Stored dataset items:
(** The peer list of room [R] (of key [k]) as the specification words it:
    as long as the member set, names resolved or falling back to the id,
    and every listed peer's registry room is [R]. *)
Definition peer_list_as_specified (st : State) (R : Value) (k : HKey) : Prop :=
  ∃ peers,
    res_out (broadcast_peer_list R st) =
      [Emit "peer-list" (VDict [("peers", VList peers)]) (ToRoom R None)] ∧
    length peers = size (members st k) ∧
    ∀ e, e ∈ peers →
      ∃ sid, sid ∈ members st k ∧
             e = VDict [("sid", VStr sid); ("name", display_name st sid)] ∧
             ∀ m, peer_meta st !! sid = Some m → m_room m = R.

(** [leave] as the specification words it, for a room of key [k]: the peer
    leaves the member set, and a registry entry that records this room
    loses its room field and nothing else. *)
Definition leave_as_specified (st : State) (sid : string) (data : Value) (k : HKey) : Prop :=
  let st' := res_st (leave sid data st) in
  members st' k = members st k ∖ {[sid]} ∧
  (m_name <$> peer_meta st' !! sid) = (m_name <$> peer_meta st !! sid) ∧
  ∀ m, peer_meta st !! sid = Some m →
       peer_meta st' !! sid =
         Some (if py_eq_key (m_room m) k then mkMeta (m_name m) VNone else m).



(** Documents of the closed examples. *)
Definition room_doc (room : string) : Value := VDict [("room", VStr room)].

Definition nan_doc : Value := VDict [("room", VFloat S754_nan)].

Definition join_doc (room name : string) : Value :=
  VDict [("room", VStr room); ("name", VStr name)].

(** The connection an event comes from. *)
Definition sender (ev : Event) : string :=
  match ev with
  | Connect sid | Disconnect sid => sid
  | Join sid _ | Leave sid _ | Rename sid _ | ListPeers sid _
  | Signal sid _ | Offer sid _ | OfferResponse sid _ => sid
  end.

(** A call that sends an event, as opposed to a change of transport group. *)
Definition is_emit (c : Call) : bool :=
  match c with
  | Emit _ _ _ => true
  | EnterRoom _ _ | LeaveRoom _ _ => false
  end.

(** Every registry entry records a room that is true and hashable. *)
Definition registry_rooms_ok (st : State) : Prop :=
  ∀ sid m, peer_meta st !! sid = Some m →
    truthy (m_room m) = true ∧ is_Some (hash_key (m_room m)).

(** Two states with the same registry and the same member sets; the index
    of one may hold empty entries that the other lacks. *)
Definition same_presence (st st' : State) : Prop :=
  peer_meta st' = peer_meta st ∧ ∀ k, members st' k = members st k.

(** [(data or {})] as a receiver of [.get]: the dict the handler reads, or
    the [AttributeError] of a true value that is not a dict. *)
Definition document (data : Value) : Exn + list (string * Value) :=
  if truthy data then
    match data with
    | VDict d => inr d
    | _ => inl AttributeError
    end
  else inr [].

(** The exception of a room used as a key of [rooms]. *)
Definition room_exn (d : list (string * Value)) : option Exn :=
  let room := dict_get d "room" in
  if truthy room then
    match hash_key room with
    | Some _ => None
    | None => Some TypeError
    end
  else None.

(** The exception an event raises, read off its payload alone. *)
Definition expected_exn (ev : Event) : option Exn :=
  match ev with
  | Connect _ | Disconnect _ => None
  | Join _ data | Leave _ data | ListPeers _ data =>
      match document data with
      | inl e => Some e
      | inr d => room_exn d
      end
  | Rename _ data | Signal _ data | Offer _ data | OfferResponse _ data =>
      match document data with
      | inl e => Some e
      | inr _ => None
      end
  end.

(** The join or leave request of peer [sid] that an event is, if any. *)
Definition own_op (sid : string) (ev : Event) : option PeerOp :=
  match ev with
  | Join s data => if decide (s = sid) then Some (OpJoin data) else None
  | Leave s data => if decide (s = sid) then Some (OpLeave data) else None
  | _ => None
  end.

(** The states the handlers produce. *)
Definition after_join (st : State) (sid : string) (k : HKey) (name room : Value) : State :=
  mkState (<[k := members st k ∪ {[sid]}]> (rooms st))
          (<[sid := mkMeta name room]> (peer_meta st)).

Definition after_leave (st : State) (sid : string) (k : HKey) : State :=
  mkState (<[k := members st k ∖ {[sid]}]> (rooms st))
          (match peer_meta st !! sid with
           | Some m => if py_eq_key (m_room m) k then delete sid (peer_meta st)
                       else peer_meta st
           | None => peer_meta st
           end).

Definition after_disconnect (st : State) (sid : string) (k : HKey) : State :=
  mkState (<[k := members st k ∖ {[sid]}]> (rooms st)) (delete sid (peer_meta st)).

Definition after_rename (st : State) (sid : string) (name room : Value) : State :=
  mkState (rooms st) (<[sid := mkMeta name room]> (peer_meta st)).

(** The call made by [broadcast_peer_list] for a room of key [k]. *)
Definition peer_list_call (st : State) (k : HKey) (room : Value) : Call :=
  Emit "peer-list" (VDict [("peers", VList (peer_list st k))]) (ToRoom room None).

(** States of the closed examples: A alone in the lobby, then A and B. *)
Definition st_A : State := res_st (join "A" (join_doc "lobby" "Alice") init).

Definition st_AB : State := res_st (join "B" (join_doc "lobby" "Bob") st_A).

(** Peer p joined room NaN and left it. *)
Definition st_nan : State :=
  run str_of [Join "p" nan_doc; Leave "p" nan_doc] init.

(** Two peer lists with the same entries, in any order. The order of a
    peer list is the iteration order of a Python set, which depends on how
    the set came about. *)
Definition payload_agree (p1 p2 : Value) : Prop :=
  p1 = p2 ∨
  ∃ l1 l2, p1 = VDict [("peers", VList l1)] ∧ p2 = VDict [("peers", VList l2)] ∧ l1 ≡ₚ l2.

(** Two calls that differ at most in the order of a peer list. *)
Definition call_agree (c1 c2 : Call) : Prop :=
  match c1, c2 with
  | Emit ev1 p1 d1, Emit ev2 p2 d2 => ev1 = ev2 ∧ d1 = d2 ∧ payload_agree p1 p2
  | _, _ => c1 = c2
  end.

(** What the index and the registry hold of peer [sid] when [J] is the set
    of rooms it is in and [l] the room of its last join. *)
Definition tracks (st : State) (sid : string) (J : gset HKey) (l : option HKey) : Prop :=
  (∀ k, sid ∈ members st k ↔ k ∈ J) ∧
  (∀ m, peer_meta st !! sid = Some m →
        hash_key (m_room m) = l ∧ ∃ k, l = Some k ∧ (k ≠ KNaN → k ∈ J)).

(** * Properties *)

(** ** Values, documents and the monad *)

Lemma has_key_false_get d key : has_key d key = false → dict_get d key = VNone.
Proof.
  induction d as [|[k v] d IH]; simpl; [done|].
  destruct (String.eqb k key); simpl; [done|auto].
Qed.

Lemma truthy_get_nonempty d key : truthy (dict_get d key) = true → truthy (VDict d) = true.
Proof. by destruct d. Qed.

Lemma truthy_not_empty v : truthy v = true → v ≠ VStr "".
Proof. by intros H ->. Qed.

Lemma py_or_dict d :
  ∃ d0, py_or (VDict d) (VDict []) = VDict d0 ∧ ∀ key, dict_get d0 key = dict_get d key.
Proof. destruct d; simpl; eauto. Qed.

Lemma request_key_dict d :
  truthy (dict_get d "room") = true → request_key (VDict d) = hash_key (dict_get d "room").
Proof.
  intros Hr. unfold request_key, py_or. rewrite (truthy_get_nonempty _ _ Hr).
  by rewrite Hr.
Qed.

Lemma py_eq_key_true v k :
  py_eq_key v k = true ↔ hash_key v = Some k ∧ k ≠ KNaN.
Proof.
  unfold py_eq_key. rewrite andb_true_iff, negb_true_iff.
  by rewrite bool_decide_eq_true, bool_decide_eq_false.
Qed.

Lemma py_eq_key_false v k :
  py_eq_key v k = false ↔ hash_key v ≠ Some k ∨ k = KNaN.
Proof.
  unfold py_eq_key. rewrite andb_false_iff, negb_false_iff.
  by rewrite bool_decide_eq_false, bool_decide_eq_true.
Qed.

Lemma state_eta st : mkState (rooms st) (peer_meta st) = st.
Proof. by destruct st. Qed.

Lemma members_unfold st k : members st k = default ∅ (rooms st !! k).
Proof. done. Qed.

Lemma members_insert rs pm k X k' :
  members (mkState (<[k := X]> rs) pm) k' =
    if decide (k = k') then X else default ∅ (rs !! k').
Proof.
  unfold members. simpl. rewrite lookup_insert. by destruct (decide (k = k')).
Qed.

Lemma fresh_peer_init sid : fresh_peer init sid.
Proof.
  split; [apply lookup_empty|]. intros k. unfold members. simpl.
  rewrite lookup_empty. apply not_elem_of_empty.
Qed.

(** The monad, one step at a time. *)

Lemma bind_ret {A B} (a : A) (f : A → M B) st : bind (ret a) f st = f a st.
Proof. unfold bind, ret. simpl. by destruct (f a st). Qed.

Lemma bind_gets {A B} (g : State → A) (f : A → M B) st :
  bind (gets g) f st = f (g st) st.
Proof. unfold bind, gets. simpl. by destruct (f (g st) st). Qed.

Lemma bind_modify {B} (g : State → State) (f : () → M B) st :
  bind (modify g) f st = f () (g st).
Proof. unfold bind, modify. simpl. by destruct (f () (g st)). Qed.

Lemma bind_transport {B} (c : Call) (f : () → M B) st :
  bind (transport c) f st =
    mkRes (res_st (f () st)) (c :: res_out (f () st)) (res_val (f () st)).
Proof. done. Qed.

Lemma bind_meta_pop {B} sid (f : option Meta → M B) st :
  bind (meta_pop sid) f st =
    f (peer_meta st !! sid) (mkState (rooms st) (delete sid (peer_meta st))).
Proof. unfold bind, meta_pop. simpl. by destruct (f _ _). Qed.

Lemma bind_hash_of {B} v k (f : HKey → M B) st :
  hash_key v = Some k → bind (hash_of v) f st = f k st.
Proof. intros Hk. unfold hash_of. rewrite Hk. apply bind_ret. Qed.

Lemma bind_hash_of_raise {B} v (f : HKey → M B) st :
  hash_key v = None → bind (hash_of v) f st = mkRes st [] (inl TypeError).
Proof. intros Hk. unfold hash_of. by rewrite Hk. Qed.

Lemma bind_assoc {A B C} (m : M A) (f : A → M B) (g : B → M C) st :
  bind (bind m f) g st = bind m (λ a, bind (f a) g) st.
Proof.
  unfold bind. destruct (m st) as [s o [e|a]]; simpl; [done|].
  destruct (f a s) as [s' o' [e'|b]]; simpl; [done|]. by rewrite app_assoc.
Qed.

(** [(data or {}).get]: the document read by join, leave, rename and
    list_peers. *)
Lemma bind_document {B} data (f : list (string * Value) → M B) st :
  bind (as_dict (py_or data (VDict []))) f st =
    match document data with
    | inl e => mkRes st [] (inl e)
    | inr d => f d st
    end.
Proof.
  unfold document, py_or. destruct (truthy data); [|apply bind_ret].
  destruct data; try done. apply bind_ret.
Qed.

(** [if not data: return], then [data.get]: the document read by signal,
    offer and offer_response, whose bodies drop the empty document. *)
Lemma guard_document data (f : list (string * Value) → M ()) st :
  (if negb (truthy data) then ret () else bind (as_dict data) f) st =
    match document data with
    | inl e => mkRes st [] (inl e)
    | inr d => if truthy data then f d st else mkRes st [] (inr ())
    end.
Proof.
  unfold document. destruct (truthy data); cbn [negb]; [|done].
  destruct data; try done. apply bind_ret.
Qed.

Lemma document_dict d : truthy (VDict d) = true → document (VDict d) = inr d.
Proof. intros H. unfold document. by rewrite H. Qed.

Lemma document_falsy data d :
  document data = inr d → truthy data = false → d = [].
Proof. unfold document. intros H Hd. rewrite Hd in H. congruence. Qed.

Lemma document_truthy data d :
  document data = inr d → truthy data = true → data = VDict d.
Proof.
  unfold document. intros H Hd. rewrite Hd in H. destruct data; congruence.
Qed.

WORK ORDER: For each line in the data that holds the word "alone", copy the line.

ANSWER TO THIS EXERCISE:
(** The exception an event raises, read off its payload alone. *)
(** States of the closed examples: A alone in the lobby, then A and B. *)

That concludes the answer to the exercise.